You can place your anthurium near an east- or west-facing window. If you live in a tropical climate, you can also place your plant outdoors in a shady spot.

2. Turn the Plant Regularly

Anthuriums grow best when they’re turned regularly. Every week or two, turn the plant so that all sides of the plant get equal amounts of light.

If your plant only gets light from one side, it will start to grow towards the light. This can cause the plant to become leggy.

3. Trim the Plant Regularly

To keep your anthurium looking full and healthy, trim the plant regularly. Remove any yellow or brown leave and any flowers that have died.

Regular trimming will encourage the plant to produce new growth, which will help prevent legginess.

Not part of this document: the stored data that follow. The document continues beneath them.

(* ===== verification/DemoFs.v ===== *)
(** * demo_init.py: the file system it writes to

    Inodes hold directories, files, and everything else; a descriptor is a number open on an
    inode.  Another process may act before any system call, and any call may fail: an
    [event] says what happens before one call, whether it fails, and how much a write
    takes; when the events are used up nothing more happens.  [fs_parent] is what the path
    of the parent directory resolves to at the moment.  An inode number stands for the pair
    of st_dev and st_ino; it is not used again while the descriptors that pin it are open,
    so numbers are never reused here. *)
From S2P Require Import Prelude Json Stateful.

Inductive node :=
| Dir (entries : gmap string nat)
| File (content : string)
| Other.
#[export] Instance node_eq_dec : EqDecision node.
Proof. solve_decision. Defined.

Record fs := mk_fs {
  fs_nodes : gmap nat node;
  fs_next : nat;
  fs_parent : option nat;
}.

(** ** Other processes *)
Inductive env_step :=
| env_create (dir : nat) (name : string) (n : node)
| env_link (dir : nat) (name : string) (ino : nat)
| env_unlink (dir : nat) (name : string)
| env_write (ino : nat) (content : string)
| env_parent (ino : option nat).

Definition set_entries (f : fs) (dir : nat) (entries : gmap string nat) : fs :=
  mk_fs (<[dir := Dir entries]> f.(fs_nodes)) f.(fs_next) f.(fs_parent).
Definition add_node (f : fs) (n : node) : fs :=
  mk_fs (<[f.(fs_next) := n]> f.(fs_nodes)) (S f.(fs_next)) f.(fs_parent).
Definition set_content (f : fs) (ino : nat) (content : string) : fs :=
  mk_fs (<[ino := File content]> f.(fs_nodes)) f.(fs_next) f.(fs_parent).

(** A rename is a link and an unlink. *)
Definition env_apply (f : fs) (step : env_step) : fs :=
  match step with
  | env_create dir name n =>
      match f.(fs_nodes) !! dir with
      | Some (Dir entries) => set_entries (add_node f n) dir (<[name := f.(fs_next)]> entries)
      | _ => f
      end
  | env_link dir name ino =>
      match f.(fs_nodes) !! dir, f.(fs_nodes) !! ino with
      | Some (Dir entries), Some _ => set_entries f dir (<[name := ino]> entries)
      | _, _ => f
      end
  | env_unlink dir name =>
      match f.(fs_nodes) !! dir with
      | Some (Dir entries) => set_entries f dir (delete name entries)
      | _ => f
      end
  | env_write ino content =>
      match f.(fs_nodes) !! ino with
      | Some (File _) => set_content f ino content
      | _ => f
      end
  | env_parent ino => mk_fs f.(fs_nodes) f.(fs_next) ino
  end.
(** The inode a step changes *)
Definition touched (step : env_step) : option nat :=
  match step with
  | env_create dir _ _ | env_link dir _ _ | env_unlink dir _ => Some dir
  | env_write ino _ => Some ino
  | env_parent _ => None
  end.

Record event := mk_event {
  ev_before : list env_step;
  ev_fails : bool;
  ev_takes : option nat;
}.
Definition uneventful : event := mk_event [] false None.

(** ** The state of a run *)
(** [_PinnedDirectory], with its descriptor and the inode that was pinned *)
Record PinnedDirectory := mk_PinnedDirectory {
  pd_name : string;
  pd_parent_fd : nat;
  pd_fd : nat;
  pd_inode : nat;
}.
(** [_PinnedFile]; [pf_in_root] is [record.parent is root]. *)
Record PinnedFile := mk_PinnedFile {
  pf_name : string;
  pf_parent : PinnedDirectory;
  pf_in_root : bool;
  pf_fd : nat;
  pf_inode : nat;
  pf_expected_payload : string;
}.
(** The system, and the variables of [initialize_demo] that its calls fill *)
Record Session := mk_Session {
  ss_fs : fs;
  ss_fds : gmap nat nat;
  ss_next_fd : nat;
  ss_events : list event;
  ss_root : option PinnedDirectory;
  ss_children : list (string * PinnedDirectory);
  ss_written : list PinnedFile;
}.
Definition with_fs (s : Session) (f : fs) : Session :=
  mk_Session f s.(ss_fds) s.(ss_next_fd) s.(ss_events) s.(ss_root) s.(ss_children) s.(ss_written).
Definition with_fds (s : Session) (fds : gmap nat nat) (next : nat) : Session :=
  mk_Session s.(ss_fs) fds next s.(ss_events) s.(ss_root) s.(ss_children) s.(ss_written).
Definition with_root (s : Session) (root : PinnedDirectory) : Session :=
  mk_Session s.(ss_fs) s.(ss_fds) s.(ss_next_fd) s.(ss_events) (Some root) s.(ss_children) s.(ss_written).
Definition with_child (s : Session) (name : string) (child : PinnedDirectory) : Session :=
  mk_Session s.(ss_fs) s.(ss_fds) s.(ss_next_fd) s.(ss_events) s.(ss_root) (s.(ss_children) ++ [(name, child)])
    s.(ss_written).
Definition with_written (s : Session) (record : PinnedFile) : Session :=
  mk_Session s.(ss_fs) s.(ss_fds) s.(ss_next_fd) s.(ss_events) s.(ss_root) s.(ss_children) (s.(ss_written) ++ [record]).

(** ** System calls *)
Notation io := (stateful Session).
Definition io_error : exn := OSError "Input/output error".
Definition is_os_error (e : exn) : bool :=
  match e with OSError _ | FileExistsError | FileNotFoundError => true | _ => false end.

Definition next_event (s : Session) : event * Session :=
  match s.(ss_events) with
  | [] => (uneventful, s)
  | ev :: events =>
      (ev, mk_Session (foldl env_apply s.(ss_fs) ev.(ev_before)) s.(ss_fds) s.(ss_next_fd) events s.(ss_root)
             s.(ss_children) s.(ss_written))
  end.
Definition syscall {A} (act : event → io A) : io A := λ s,
  let '(ev, s) := next_event s in
  if ev.(ev_fails) then (s, Raise io_error) else act ev s.

Inductive mode := S_IFDIR | S_IFREG | S_IFOTHER.
#[export] Instance mode_eq_dec : EqDecision mode.
Proof. solve_decision. Defined.
Definition mode_of (n : node) : mode :=
  match n with Dir _ => S_IFDIR | File _ => S_IFREG | Other => S_IFOTHER end.

(** The entries of the directory a descriptor is open on *)
Definition entries_at (s : Session) (fd : nat) : option (nat * gmap string nat) :=
  dir ← s.(ss_fds) !! fd;
  match s.(ss_fs).(fs_nodes) !! dir with Some (Dir entries) => Some (dir, entries) | _ => None end.
Definition open_fd (ino : nat) : io nat := λ s,
  (with_fds s (<[s.(ss_next_fd) := ino]> s.(ss_fds)) (S s.(ss_next_fd)), Ok s.(ss_next_fd)).

(** [os.stat(name, dir_fd=fd, follow_symlinks=False)] *)
Definition look_up (s : Session) (fd : nat) (name : string) : result (nat * node) :=
  match entries_at s fd with
  | None => Raise io_error
  | Some (_, entries) =>
      match entries !! name with
      | None => Raise FileNotFoundError
      | Some ino => match s.(ss_fs).(fs_nodes) !! ino with Some n => Ok (ino, n) | None => Raise io_error end
      end
  end.
Definition stat_at (fd : nat) (name : string) : io (nat * mode) :=
  syscall (λ _ s, (s, match look_up s fd name with Ok (ino, n) => Ok (ino, mode_of n) | Raise e => Raise e end)).
Definition fstat (fd : nat) : io (nat * mode) :=
  syscall (λ _ s, (s,
    match (ino ← s.(ss_fds) !! fd; n ← s.(ss_fs).(fs_nodes) !! ino; Some (ino, mode_of n)) with
    | Some x => Ok x
    | None => Raise io_error
    end)).
Definition mkdir_at (fd : nat) (name : string) : io unit :=
  syscall (λ _ s,
    match entries_at s fd with
    | None => (s, Raise io_error)
    | Some (dir, entries) =>
        if bool_decide (is_Some (entries !! name)) then (s, Raise FileExistsError)
        else (with_fs s (set_entries (add_node s.(ss_fs) (Dir ∅)) dir (<[name := s.(ss_fs).(fs_next)]> entries)), Ok ())
    end).
(** [os.open] with O_DIRECTORY and O_NOFOLLOW *)
Definition open_directory_at (fd : nat) (name : string) : io nat :=
  syscall (λ _ s,
    match look_up s fd name with
    | Raise e => (s, Raise e)
    | Ok (ino, Dir _) => open_fd ino s
    | Ok _ => (s, Raise io_error)
    end).
(** [os.open] with O_CREAT and O_EXCL *)
Definition open_new_at (fd : nat) (name : string) : io nat :=
  syscall (λ _ s,
    match entries_at s fd with
    | None => (s, Raise io_error)
    | Some (dir, entries) =>
        if bool_decide (is_Some (entries !! name)) then (s, Raise FileExistsError)
        else
          let ino := s.(ss_fs).(fs_next) in
          open_fd ino (with_fs s (set_entries (add_node s.(ss_fs) (File "")) dir (<[name := ino]> entries)))
    end).

(** A write at an offset; what lies between is filled with zero bytes. *)
Definition overwrite (content : string) (offset : nat) (data : string) : string :=
  str_take offset content +:+ string_of_list_ascii (repeat Ascii.zero (offset - String.length content)) +:+ data +:+
  str_drop (offset + String.length data) content.
(** [os.write]: the number of bytes it took *)
Definition write_fd (fd offset : nat) (data : string) : io nat :=
  syscall (λ ev s,
    match (ino ← s.(ss_fds) !! fd; n ← s.(ss_fs).(fs_nodes) !! ino; Some (ino, n)) with
    | Some (ino, File content) =>
        let count := from_option (Nat.min (String.length data)) (String.length data) ev.(ev_takes) in
        (with_fs s (set_content s.(ss_fs) ino (overwrite content offset (str_take count data))), Ok count)
    | _ => (s, Raise io_error)
    end).
(** [os.read]: at most as many bytes as the event lets through, but one if there is one *)
Definition read_fd (fd offset size : nat) : io string :=
  syscall (λ ev s, (s,
    match (ino ← s.(ss_fds) !! fd; s.(ss_fs).(fs_nodes) !! ino) with
    | Some (File content) =>
        Ok (str_take (Nat.min size (from_option (Nat.max 1) size ev.(ev_takes))) (str_drop offset content))
    | _ => Raise io_error
    end)).
(** [os.fsync] and [os.lseek] *)
Definition sync (fd : nat) : io unit := syscall (λ _ s, (s, Ok ())).
Definition seek (fd : nat) : io unit := syscall (λ _ s, (s, Ok ())).
Definition listdir (fd : nat) : io (gset string) :=
  syscall (λ _ s, (s, match entries_at s fd with Some (_, entries) => Ok (dom entries) | None => Raise io_error end)).
Definition unlink_at (fd : nat) (name : string) : io unit :=
  syscall (λ _ s,
    match entries_at s fd, look_up s fd name with
    | Some (dir, entries), Ok (_, (File _ | Other)) => (with_fs s (set_entries s.(ss_fs) dir (delete name entries)), Ok ())
    | _, Raise e => (s, Raise e)
    | _, _ => (s, Raise io_error)
    end).
Definition rmdir_at (fd : nat) (name : string) : io unit :=
  syscall (λ _ s,
    match entries_at s fd, look_up s fd name with
    | Some (dir, entries), Ok (_, Dir inside) =>
        if bool_decide (inside = ∅) then (with_fs s (set_entries s.(ss_fs) dir (delete name entries)), Ok ())
        else (s, Raise io_error)
    | _, Raise e => (s, Raise e)
    | _, _ => (s, Raise io_error)
    end).
(** [os.close], which succeeds on an open descriptor *)
Definition close_fd (fd : nat) : io unit := λ s, (with_fds s (delete fd s.(ss_fds)) s.(ss_next_fd), Ok ()).

(** *** The path of the parent directory *)
(** [logical_parent.mkdir(parents=True, exist_ok=True)] *)
Definition mkdir_parent : io unit :=
  syscall (λ _ s,
    match s.(ss_fs).(fs_parent) with
    | None =>
        let f := add_node s.(ss_fs) (Dir ∅) in
        (with_fs s (mk_fs f.(fs_nodes) f.(fs_next) (Some s.(ss_fs).(fs_next))), Ok ())
    | Some ino =>
        (s, match s.(ss_fs).(fs_nodes) !! ino with Some (Dir _) => Ok () | _ => Raise FileExistsError end)
    end).
(** [resolve(strict=True)] *)
Definition resolve_parent : io unit :=
  syscall (λ _ s, (s, match s.(ss_fs).(fs_parent) with Some _ => Ok () | None => Raise FileNotFoundError end)).
Definition open_parent : io nat :=
  syscall (λ _ s,
    match s.(ss_fs).(fs_parent) with
    | None => (s, Raise FileNotFoundError)
    | Some ino =>
        match s.(ss_fs).(fs_nodes) !! ino with Some (Dir _) => open_fd ino s | _ => (s, Raise io_error) end
    end).
(** [os.stat] of the path of the parent and of the path of the output *)
Definition stat_parent : io (nat * mode) :=
  syscall (λ _ s, (s,
    match (ino ← s.(ss_fs).(fs_parent); n ← s.(ss_fs).(fs_nodes) !! ino; Some (ino, mode_of n)) with
    | Some x => Ok x
    | None => Raise FileNotFoundError
    end)).
Definition stat_output (name : string) : io (nat * mode) :=
  syscall (λ _ s, (s,
    match (dir ← s.(ss_fs).(fs_parent); s.(ss_fs).(fs_nodes) !! dir) with
    | Some (Dir entries) =>
        match (ino ← entries !! name; n ← s.(ss_fs).(fs_nodes) !! ino; Some (ino, mode_of n)) with
        | Some x => Ok x
        | None => Raise FileNotFoundError
        end
    | _ => Raise FileNotFoundError
    end)).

4. Fertilize the Plant Properly

Anthuriums need to be fertilized regularly to stay healthy. Use a well-balanced fertilizer that is high in phosphorus.

Avoid using high nitrogen fertilizers, as these can cause the plant to grow too fast and become leggy.

Fertilize your plant once a month during the growing season. You can fertilize your plant year-round if you live in a tropical climate.

5. Pinch the Plant

Pinching the plant will encourage it to produce new growth.

To pinch an anthurium, use your fingers to remove the growing tip of the plant. This will cause the plant to produce new growth, which will help prevent legginess.

Pinching should be done every few weeks during the growing season.

Final Thoughts

Anthuriums are one of the most popular houseplants. They’re easy to care for, they bloom frequently, and they add a touch of tropical elegance to any room.

However, anthuriums can sometimes get leggy and lose their compact shape.

If your anthurium is looking a bit leggy, don’t worry!

With some pruning and proper care, you can return it to look its best.